== RECORDS SUPPLIED ==
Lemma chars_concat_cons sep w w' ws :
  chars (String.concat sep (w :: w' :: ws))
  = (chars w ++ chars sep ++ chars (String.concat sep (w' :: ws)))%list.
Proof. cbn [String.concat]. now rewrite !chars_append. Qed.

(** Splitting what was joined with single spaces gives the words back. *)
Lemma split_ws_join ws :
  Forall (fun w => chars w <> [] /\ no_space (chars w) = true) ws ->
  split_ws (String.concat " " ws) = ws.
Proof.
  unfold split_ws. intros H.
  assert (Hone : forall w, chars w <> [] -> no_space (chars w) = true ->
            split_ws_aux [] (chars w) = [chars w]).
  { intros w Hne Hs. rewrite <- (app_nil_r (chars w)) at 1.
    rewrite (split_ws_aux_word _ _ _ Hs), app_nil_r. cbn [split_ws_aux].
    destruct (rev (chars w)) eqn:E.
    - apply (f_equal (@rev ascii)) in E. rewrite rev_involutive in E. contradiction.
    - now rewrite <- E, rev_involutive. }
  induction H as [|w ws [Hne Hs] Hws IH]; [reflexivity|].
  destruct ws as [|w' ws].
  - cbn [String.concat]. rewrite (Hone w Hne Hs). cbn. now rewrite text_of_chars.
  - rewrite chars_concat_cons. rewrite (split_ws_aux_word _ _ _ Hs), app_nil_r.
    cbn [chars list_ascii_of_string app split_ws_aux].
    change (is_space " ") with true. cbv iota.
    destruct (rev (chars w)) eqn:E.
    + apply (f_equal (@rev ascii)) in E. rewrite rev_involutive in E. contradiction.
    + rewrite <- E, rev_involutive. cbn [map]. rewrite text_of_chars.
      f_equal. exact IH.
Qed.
===
== RECORDS SUPPLIED ==
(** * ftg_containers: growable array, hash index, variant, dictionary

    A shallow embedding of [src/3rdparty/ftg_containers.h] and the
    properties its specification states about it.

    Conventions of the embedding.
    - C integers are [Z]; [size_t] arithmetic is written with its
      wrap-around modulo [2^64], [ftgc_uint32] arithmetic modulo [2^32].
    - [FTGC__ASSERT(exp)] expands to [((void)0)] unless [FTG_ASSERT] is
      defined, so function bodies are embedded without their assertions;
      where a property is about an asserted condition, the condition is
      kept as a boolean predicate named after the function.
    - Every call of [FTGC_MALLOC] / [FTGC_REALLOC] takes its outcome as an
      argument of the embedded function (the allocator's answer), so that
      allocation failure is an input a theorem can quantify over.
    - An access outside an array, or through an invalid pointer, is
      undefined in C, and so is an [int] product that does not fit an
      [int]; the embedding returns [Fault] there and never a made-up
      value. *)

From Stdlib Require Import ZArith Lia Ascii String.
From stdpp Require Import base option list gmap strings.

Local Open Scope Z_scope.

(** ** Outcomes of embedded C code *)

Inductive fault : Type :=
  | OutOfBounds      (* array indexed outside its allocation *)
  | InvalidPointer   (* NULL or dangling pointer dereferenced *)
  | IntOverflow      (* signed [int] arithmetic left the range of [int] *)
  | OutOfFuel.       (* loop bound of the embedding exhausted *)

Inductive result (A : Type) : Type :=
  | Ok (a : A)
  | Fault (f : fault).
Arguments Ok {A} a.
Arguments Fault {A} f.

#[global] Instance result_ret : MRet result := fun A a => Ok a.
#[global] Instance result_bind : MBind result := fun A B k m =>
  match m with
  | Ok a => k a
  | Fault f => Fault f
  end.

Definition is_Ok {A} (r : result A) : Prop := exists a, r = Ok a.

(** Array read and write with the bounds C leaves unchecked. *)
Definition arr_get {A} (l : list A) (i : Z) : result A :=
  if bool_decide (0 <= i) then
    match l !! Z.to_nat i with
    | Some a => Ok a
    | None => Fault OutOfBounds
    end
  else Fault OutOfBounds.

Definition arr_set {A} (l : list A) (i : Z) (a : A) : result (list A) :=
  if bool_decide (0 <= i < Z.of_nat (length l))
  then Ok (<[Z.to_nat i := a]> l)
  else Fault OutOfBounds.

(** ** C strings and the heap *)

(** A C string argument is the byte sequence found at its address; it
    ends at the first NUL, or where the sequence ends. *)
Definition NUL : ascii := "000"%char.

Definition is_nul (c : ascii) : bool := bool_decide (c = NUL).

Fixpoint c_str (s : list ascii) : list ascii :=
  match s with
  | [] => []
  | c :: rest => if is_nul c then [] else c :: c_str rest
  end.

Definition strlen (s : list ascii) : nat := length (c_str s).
===
Begin with the line above that has "argument of the" and continue through the line that has "undefined in C, and", setting each one down exactly. Stop there.

      argument of the embedded function (the allocator's answer), so that
      allocation failure is an input a theorem can quantify over.
    - An access outside an array, or through an invalid pointer, is
      undefined in C, and so is an [int] product that does not fit an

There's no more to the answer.